Cosmic Average wrote:According to the standards set up by the American Board of Recorded Evidence, you need "ten comparable words between two samples" to make a credible determination. The screams are just the word "help" repeated.
Thanks, that's good to know.
The experts, both of whom said they have testified in cases involving audio analysis, stressed they cannot say who was screaming. They have no samples of Martin's voice.
Such analysis could play a role should there be a criminal or civil case over Martin's death. Primeau, who said he uses a combination of critical listening skills and spectrum analysis, called voice identification "an exact science" that can help a legal team in court.
Yet standards set by the American Board of Recorded Evidence indicate "there must be at least 10 comparable words between two voice samples to reach a minimal decision criteria." While Zimmerman says more than that many words on his 911 call, the only one heard on the second is a cry for "help."
This is exactly why I am skeptical of this "evidence." There are huge obstacles to voice recognition analysis under perfect laboratory conditions, and in this they don't have NEARLY enough of a sample size to make any sort of determination. One scream of 'help', under stressful conditions, with less than optimal recording equipment. There is no way this should be at all admissible.
Further ...
Kamikazie Sith wrote:
I did some research into Tom Owen and his company. His company appears to be established and they've published numerous papers. I don't have any reason to doubt them.
I am still curious as to what techniques they used for the purposes of this analysis, I can't find a copy of any of their publications online.
According to this
INTERPOL report on forensic speech analysis (which, from 2001, MAY be out of date ... hard to know), there are three primary methods:
The first group consists of trained phoneticians. They rely primarily on a combination of auditory phonetic analysis and a variety of acoustic measurements, and will generally only consider themselves competent to analyse speech samples in their own native language ... Perhaps the main criticism of this type of approach is that it has a strong subjective element and does not easily lend itself to validation.
The second group consists of those who use a set of semi-automatic measurements of particular acoustic speech parameters such as vowel formants, articulation rate and the like, sometimes combined with the results of a detailed, largely auditory phonetic analysis by a human expert.
Most automatic speaker identification systems today use a form of Gaussian mixture modelling to characterise or 'model' the speech of the known, target speaker (i.e., frequently the suspect in a forensic application) and that of the unknown speaker (i.e., the perpetrator). In addition to this, a relevant speaker population is defined and a probability-density function of the speech variance of this set is calculated. What the method essentially sets out to do is determine how likely a degree of similarity or difference as found between the target speaker (say the suspect) and an unknown speaker (say the perpetrator) is to occur within the relevant population.

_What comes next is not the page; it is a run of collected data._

(** * FileOrganizer Pro: the batch engine of [file_organizer.py]

  A shallow embedding of the classification table, the duplicate-name
  policy, the work dispatchers and the AES-CBC container codec of
  [src/file_organizer.py], with the properties of the design document
  stated and settled against it.

  Conventions.
  - Python [str] is [string]; characters are 8-bit, so [str.lower] is the
    ASCII lowering.  Paths follow [posixpath].
  - Python [bytes] is [list byte] with [byte := N] (values below 256).
  - Library code that the program only calls (AES, PBKDF2, the zip format,
    the clock) is an interface, a class of operations with a class of laws;
    the theorems hold for every instance, and [Toy] gives small instances on
    which the program can be run. *)

From Stdlib Require Import String Ascii List ZArith NArith Lia Bool.
From Stdlib Require Import DecimalString DecimalNat.
From stdpp Require Import base option list gmap strings.
From Equations Require Import Equations.

Local Open Scope string_scope.
Local Open Scope list_scope.
Local Open Scope nat_scope.

(** ** Python string primitives *)

Module Py.

(** [len(s)] *)
Definition len (s : string) : Z := Z.of_nat (String.length s).

Fixpoint take (n : nat) (s : string) : string :=
  match n, s with
  | S n', String c r => String c (take n' r)
  | _, _ => ""
  end.

Fixpoint drop (n : nat) (s : string) : string :=
  match n, s with
  | S n', String _ r => drop n' r
  | _, _ => s
  end.

(** [s[:i]], with Python's reading of a negative bound. *)
Definition slice_to (i : Z) (s : string) : string :=
  if (i <? 0)%Z then take (Z.to_nat (len s + i)) s else take (Z.to_nat i) s.

(** [s[i:]] *)
Definition slice_from (i : Z) (s : string) : string :=
  if (i <? 0)%Z then drop (Z.to_nat (len s + i)) s else drop (Z.to_nat i) s.

(** [s[i:j]] for [0 <= i]. *)
Definition slice (i j : Z) (s : string) : string :=
  slice_to (j - i) (slice_from i s).

(** [s.rfind(c)]: index of the last occurrence of [c], or [-1]. *)
Fixpoint rfind (c : ascii) (s : string) : Z :=
  match s with
  | "" => -1
  | String a r =>
      let j := rfind c r in
      if (0 <=? j)%Z then (j + 1)%Z
      else if Ascii.eqb a c then 0%Z else (-1)%Z
  end.

Fixpoint startswith (s pre : string) : bool :=
  match pre, s with
  | "", _ => true
  | String a p', String b s' => Ascii.eqb a b && startswith s' p'
  | String _ _, "" => false
  end.

Definition endswith (s suf : string) : bool :=
  (String.length suf <=? String.length s)%nat
  && String.eqb (drop (String.length s - String.length suf) s) suf.

Fixpoint map (f : ascii -> ascii) (s : string) : string :=
  match s with
  | "" => ""
  | String c r => String (f c) (map f r)
  end.

Fixpoint existsb (f : ascii -> bool) (s : string) : bool :=
  match s with
  | "" => false
  | String c r => f c || existsb f r
  end.

Definition lower_char (c : ascii) : ascii :=
  let n := nat_of_ascii c in
  if ((65 <=? n) && (n <=? 90))%nat then ascii_of_nat (n + 32) else c.

Definition upper_char (c : ascii) : ascii :=
  let n := nat_of_ascii c in
  if ((97 <=? n) && (n <=? 122))%nat then ascii_of_nat (n - 32) else c.

(** [s.lower()] and [s.upper()] *)
Definition lower : string -> string := map lower_char.
Definition upper : string -> string := map upper_char.

(** [str(n)] for a non-negative integer. *)
Definition str (n : nat) : string := NilEmpty.string_of_uint (Nat.to_uint n).

(** [s.capitalize()] *)
Definition capitalize (s : string) : string :=
  match s with
  | "" => ""
  | String c r => String (upper_char c) (lower r)
  end.

(** [x in xs] for a list of strings. *)
Definition contains (xs : list string) (x : string) : bool :=
  List.existsb (String.eqb x) xs.

End Py.

(** ** [os.path] (posixpath) *)

Module posixpath.
Import Py.

(** [genericpath._splitext(p, '/', None, '.')] *)
Definition splitext (p : string) : string * string :=
  let sepIndex := rfind "/" p in
  let dotIndex := rfind "." p in
  if (sepIndex <? dotIndex)%Z then
    (* skip all leading dots *)
    if Py.existsb (fun c => negb (Ascii.eqb c "."))
                  (slice (sepIndex + 1) dotIndex p)
    then (slice_to dotIndex p, slice_from dotIndex p)
    else (p, "")
  else (p, "").

Definition basename (p : string) : string :=
  let i := (rfind "/" p + 1)%Z in
  slice_from i p.

(** [head.rstrip('/')] *)
Fixpoint rstrip_sep (s : string) : string :=
  match s with
  | "" => ""
  | String c r =>
      match rstrip_sep r with
      | "" => if Ascii.eqb c "/" then "" else String c ""
      | r' => String c r'
      end
  end.

Definition all_sep (s : string) : bool :=
  negb (Py.existsb (fun c => negb (Ascii.eqb c "/")) s).

Definition dirname (p : string) : string :=
  let i := (rfind "/" p + 1)%Z in
  let head := slice_to i p in
  if negb (String.eqb head "") && negb (all_sep head)
  then rstrip_sep head else head.

(** [join(a, b)] *)
Definition join (a b : string) : string :=
  if startswith b "/" then b
  else if String.eqb a "" || endswith a "/" then a +:+ b
  else a +:+ "/" +:+ b.

Definition join3 (a b c : string) : string := join (join a b) c.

I assume from the description in that news article provided earlier that the last of the three was used in this case. The first two are heavily dependent on multiple utterances of the same phonemes, which would not be available in this instance. The third ... well, the Interpol report agrees with what I said earlier about the unreliability of this type of analysis:
As a result, speakers may not always be reliably distinguished, and the system will produce a certain proportion of false-positives. ... However, as in all biometric identification techniques, there is a trade-off between false-positives and false rejections, which means that a system that is biased towards reducing false-positives will tend to produce unacceptable levels of false rejections and/or report unrealistically low probability scores for matches.
The second problem is related to the extreme sensitivity to transmission channel effects of automatic procedures, including the effects of different handsets, telephone lines, GSM-coding and perception-based compression techniques as used in Minidisk players and compression formats like MPEG. Recent research by Schmidt Nielsen & Crystal [21] confirms that, while human listeners show tremendous individual variability in performance, on average they tend to slightly outperform current state-of-the-art speaker verification systems. More importantly, they found that it is especially when conditions deteriorate as a result of differences in transmission channels, the presence of background noise and the like that human listeners are clearly superior to automatic speaker verification algorithms. It is precisely these conditions that tend to prevail in the forensic context.
From my own professional experience with speech analysis, I would barely trust this type of forensic analysis under IDEAL lab conditions, never mind the extremely poor conditions we have in this instance.